Regular expression syntax in unix
"Regular expressions" are not a part of CSC 209, but since you are
being exposed to software tools which take them as arguments, you might want
to know the syntax.
So here's a quick summary of the syntax of the most basic aspects of regular
expressions, as implemented by many unix tools:
- most characters mean themselves
- a dot means any one character
- something followed by an asterisk (star) means zero or more of that thing
- character lists or ranges in square brackets match one character which is
any of those characters (examples: [a-z] matches any lower-case
letter; [xq] matches either 'x' or 'q';
this can be combined, as in [ac-z] which matches any lower-case
letter except 'b')
- The entire set of characters can be preceded with '^' to
complement the set; e.g. [^a-zA-Z0-9] matches any NON-alphanumeric
character
- a backslash suppresses the special meaning of one following character,
e.g. \. means an actual dot
- parentheses can be used, but may need to be prefaced by backslashes
depending on the program — if so, the backslashes here turn ON the special
meaning of the parentheses
- "extended regular expressions" also permit the vertical bar, to indicate
alternatives.
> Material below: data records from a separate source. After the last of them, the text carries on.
Lemma bft_layer_spec num layer : forall idx upd idx' upd', bft_layer num layer idx upd = (idx', upd') ->
  same_tree idx idx' /\ (lows num idx' + length upd' = lows num idx + length upd)%nat.
Proof.
  induction layer as [|i layer IH]; intros idx upd idx' upd' H; cbn [bft_layer] in H; [by injection H as <- <-|].
  destruct (bft_children _ _ _ _) as [idx1 upd1] eqn:E. apply bft_children_spec in E as [E1 E2]. apply IH in H as [E3 E4].
  split; [by etrans|lia].
Qed.

(** Each layer but the last raises some block, so the layers end. *)
Lemma bft_loop_spec num fuel : forall queue idx, (lows num idx < fuel)%nat \/ queue = [] ->
  exists idx', bft_loop fuel num queue idx = Some idx' /\ same_tree idx idx'.
Proof.
  induction fuel as [|fuel IH]; intros [|q queue] idx H; cbn [bft_loop]; try (by exists idx); [destruct H; [lia|done]|].
  destruct (bft_layer _ _ _ _) as [idx1 upd1] eqn:E. apply bft_layer_spec in E as [E1 E2].
  destruct (IH upd1 idx1) as (idx' & E3 & E4). { destruct upd1 as [|u upd1]; [by right|left]. cbn in E2. destruct H; [lia|done]. }
  exists idx'. split; [done|by etrans].
Qed.

Lemma set_bft_irreversible_spec id d : is_Some (findex d !! id) ->
  exists d', set_bft_irreversible id d = Ok d' /\ same_tree (findex d) (findex d') /\ fhead d' = fhead d /\ irreversible d' = irreversible d.
Proof.
  intros [b Hb]. unfold set_bft_irreversible. rewrite Hb. cbn -[bft_loop].
  assert (Es : same_tree (findex d) (<[id := set_bft (bnum b) b]> (findex d))) by (by eapply same_tree_insert).
  destruct (bft_loop_spec (bnum b) (S (size (findex d))) [id] (<[id := set_bft (bnum b) b]> (findex d))) as (idx' & E & E').
  { left. unfold lows. apply Nat.lt_succ_r. etrans; [apply map_size_filter|]. by rewrite map_size_insert_Some by (by exists b). }
  rewrite E. cbn. eexists. split; [done|]. cbn. split; [by etrans|done].
Qed.

(** ** Every database *)

(** [l] leads from [base] up to [top], each block on the one before. *)
Fixpoint line (base : digest) (l : list block_state) (top : digest) : Prop :=
  match l with [] => top = base | b :: l' => prev b = base /\ line (bid b) l' top end.

Lemma line_snoc base l top b : line base l top -> prev b = top -> line base (l ++ [b]) (bid b).
Proof. revert base. induction l as [|a l IH]; intros base; cbn; [by intros -> ->|]. intros [? ?] ?. split; [done|]. by apply IH. Qed.

(** The operations the controller calls; block numbers are far from 2^32. *)
Inductive fork_step : fork_database -> fork_database -> Prop :=
| step_block b skip d d' : add_block hash header_digest schedule_hash recover by_lib by_num b skip d = Ok d' ->
    (forall p, findex d !! previous (hdr b) = Some p -> bnum p + 1 < 2^32 - 1) -> fork_step d d'
| step_state n skip d d' : add_state n skip d = Ok d' -> formed (bs n) -> is_Some (findex d !! prev n) -> fork_step d d'
| step_validity h valid d d' : set_validity by_lib h valid d = Ok d' -> fork_step d d'
| step_mark h in_chain d d' : mark_in_current_chain h in_chain d = Ok d' -> fork_step d d'
| step_confirm c d d' : add_header_confirmation hash header_digest recover c d = Ok d' -> fork_step d d'.

(** The signals sent lead from the first block to the one all others build on. *)
Definition fork_ok (r : block_state) (d : fork_database) : Prop :=
  fork_tree d /\ exists base, tree base (findex d) /\ line (prev r) (irreversible d) base.

Lemma best_in d : best_head d -> exists h, fhead d = Some h /\ is_Some (findex d !! h).
Proof. intros (b & H1 & H2 & _). exists (bid b). split; [done|by exists b]. Qed.

Lemma fork_ok_same r d d' : fork_ok r d -> same_tree (findex d) (findex d') -> fhead d' = fhead d -> irreversible d' = irreversible d -> fork_ok r d'.
Proof.
  intros [[_ (h & Hh & Hi)] (base & T & Hl)] E E1 E2. rewrite E in T. split; [split; [by exists base|]|exists base; by rewrite E2].
  exists h. rewrite E1. split; [done|]. by eapply same_tree_is_Some.
Qed.

Lemma add_state_ok r n skip d d' : fork_ok r d -> add_state n skip d = Ok d' -> formed (bs n) -> is_Some (findex d !! prev n) -> fork_ok r d'.
Proof.
  intros [_ (base & T & Hl)] H F Hp. destruct (add_state_spec _ _ _ _ _ T F Hp H) as [B%best_in [(E1 & E2 & T')|(o & _ & Ho & Ei & T')]].
  - split; [split; [exists base; by rewrite E1|done]|]. exists base. by rewrite E1, E2.
  - split; [split; [by exists (bid o)|done]|]. exists (bid o). split; [done|]. rewrite Ei. by eapply line_snoc.
Qed.

Lemma add_block_state b skip d d' : add_block hash header_digest schedule_hash recover by_lib by_num b skip d = Ok d' ->
  exists prior s, findex d !! previous (hdr b) = Some prior /\ next b skip (bs prior) = Ok s /\ add_state (mkBlockState s false false) true d = Ok d'.
Proof.
  unfold add_block. intros H. do 2 apply res_bind_ok in H as (? & _ & H). apply res_bind_ok in H as (prior & Hp & H). apply res_bind_ok in H as (s & Hs & H).
  exists prior, s. destruct (findex d !! previous (hdr b)); [|done]. by injection Hp as ->.
Qed.

Lemma fork_step_ok r d d' : fork_ok r d -> fork_step d d' -> fork_ok r d'.
Proof.
  intros K. pose proof K as [_ (base & T & Hl)]. destruct 1 as [b skip d d' H Hnum|n skip d d' H F Hp|h valid d d' H|h v d d' H|c d d' H].
  - apply add_block_state in H as (prior & s & Hp & Hn & H). destruct (tr_block _ _ T _ _ Hp) as [Eid F].
    destruct (formed_next _ _ _ _ F Hn (Hnum _ Hp)) as [F' _]. apply next_header in Hn as [Hprev _].
    eapply add_state_ok; [done|exact H|done|]. exists prior. unfold prev. cbn. rewrite Hprev. fold (bid prior). by rewrite Eid.
  - by eapply add_state_ok.
  - destruct valid; unfold set_validity in H.
    + injection H as <-. eapply fork_ok_same; [done|by apply same_tree_alter|done|done].
    + destruct (remove_spec _ _ _ (tree_keyed _ _ T) H) as (B%best_in & Ei & Hs). pose proof (tree_remove _ _ _ _ T Hs) as T'.
      split; [split; [by exists base|done]|]. exists base. by rewrite Ei.
  - unfold mark_in_current_chain in H. destruct (Bool.eqb _ _); [by injection H as <-|]. apply res_bind_ok in H as (? & _ & [= <-]).
    eapply fork_ok_same; [done|by apply same_tree_alter|done|done].
  - unfold add_header_confirmation in H. apply res_bind_ok in H as (b & Hb & H). apply res_bind_ok in H as (s & Hs & H).
    destruct (findex d !! conf_block_id c) as [b'|] eqn:Eb; [injection Hb as ->|done].
    assert (Es : same_tree (findex d) (<[conf_block_id c := b <| bs := s |>]> (findex d))).
    { eapply same_tree_insert; [done|]. unfold add_confirmation in Hs. do 3 apply res_bind_ok in Hs as (? & _ & Hs). by injection Hs as <-. }
    set (d1 := d <| findex := <[conf_block_id c := b <| bs := s |>]> (findex d) |>) in H.
    assert (K1 : fork_ok r d1) by (by eapply fork_ok_same). destruct (_ && _)%bool; [|by injection H as <-].
    destruct (set_bft_irreversible_spec (conf_block_id c) d1) as (d2 & E & E1 & E2 & E3); [cbn; rewrite lookup_insert_eq; by eexists|].
    rewrite E in H. injection H as <-. by eapply fork_ok_same.
Qed.

Lemma fork_steps_ok r d d' : fork_ok r d -> rtc fork_step d d' -> fork_ok r d'.
Proof. intros K H. induction H as [|d d1 d2 Hs _ IH]; [done|]. apply IH. by eapply fork_step_ok. Qed.

Lemma fork_start_ok r d : formed (bs r) -> set_ header_digest r fork_init = (Ok tt, d) -> fork_ok r d.
Proof.
  intros F H. unfold set_ in H. rewrite (bool_decide_eq_true_2 (findex fork_init !! bid r = None)) in H by done. cbn in H.
  rewrite bool_decide_eq_true_2 in H by apply (fo_id _ F). injection H as <-.
  assert (T : tree (prev r) {[bid r := r]}).
  { split.
    - intros id b [<- <-]%lookup_singleton_Some. done.
    - apply lookup_singleton_ne. intros E. pose proof (fo_num _ F) as En. pose proof (fo_pos _ F) as Hp. unfold header_block_num in En. fold (prev r) in En.
      rewrite <- E in En. unfold bid in En. rewrite (fo_id _ F), id_carries_num, <- (fo_num _ F) in En. unfold u32 in En. rewrite Z.mod_small in En; lia.
    - intros id b [<- <-]%lookup_singleton_Some. by left. }
  split; [split; [by exists (prev r)|exists (bid r); cbn; split; [done|]; by rewrite lookup_insert_eq]|]. by exists (prev r).
Qed.

(** ** Claims *)

(** C17: The fork database stays one tree.  From the block it is set up with, whatever the
    controller calls (blocks and block states added, blocks found valid or
    invalid, marks, confirmations): the blocks of the index hang from one block
    outside of it by their previous ids, ids and numbers agree with the headers and
    go up by one, the head is in the index, and the blocks signalled irreversible
    form one line, each on the one before, from the first block to the one
    everything left builds on. *)
Theorem fork_db_tree r d0 d : formed (bs r) -> set_ header_digest r fork_init = (Ok tt, d0) -> rtc fork_step d0 d ->
  (exists h, fhead d = Some h /\ is_Some (findex d !! h)) /\
  exists base, line (prev r) (irreversible d) base /\ findex d !! base = None /\
    forall id b, findex d !! id = Some b -> bid b = id /\ num_from_id id = bnum b /\ builds_on (findex d) base id /\
      (prev b = base /\ bnum b = low base \/ exists p, findex d !! prev b = Some p /\ bnum b = bnum p + 1).
Proof.
  intros F H0 H. pose proof (fork_steps_ok _ _ _ (fork_start_ok _ _ F H0) H) as K.
  destruct K as [[_ Hh] (base & T & Hl)]. split; [done|]. exists base. split; [done|]. split; [apply T|]. intros id b Hb.
  split; [by apply (tree_keyed _ _ T)|]. split; [by apply (tree_id_num _ _ T)|]. split; [by eapply tree_builds|].
  pose proof (tree_prev_num _ _ T _ _ Hb) as [En _]. destruct (tr_up _ _ T _ _ Hb) as [E|[p Hp]]; [left|right].
  - split; [done|]. unfold low. by rewrite <- E.
  - exists p. split; [done|]. by eapply (parent_num _ _ T).
Qed.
This is the difference between grep and egrep (see the man
pages).
Regular expression notation is not to be confused with the much simpler
(and less powerful)
"glob" notation
in the shell for matching file names. In the "glob" notation, an asterisk
means zero or more of any characters — in the regular expression notation
we would write this as ".*", not "*".
And "*" by itself as a regular expression is a syntax error.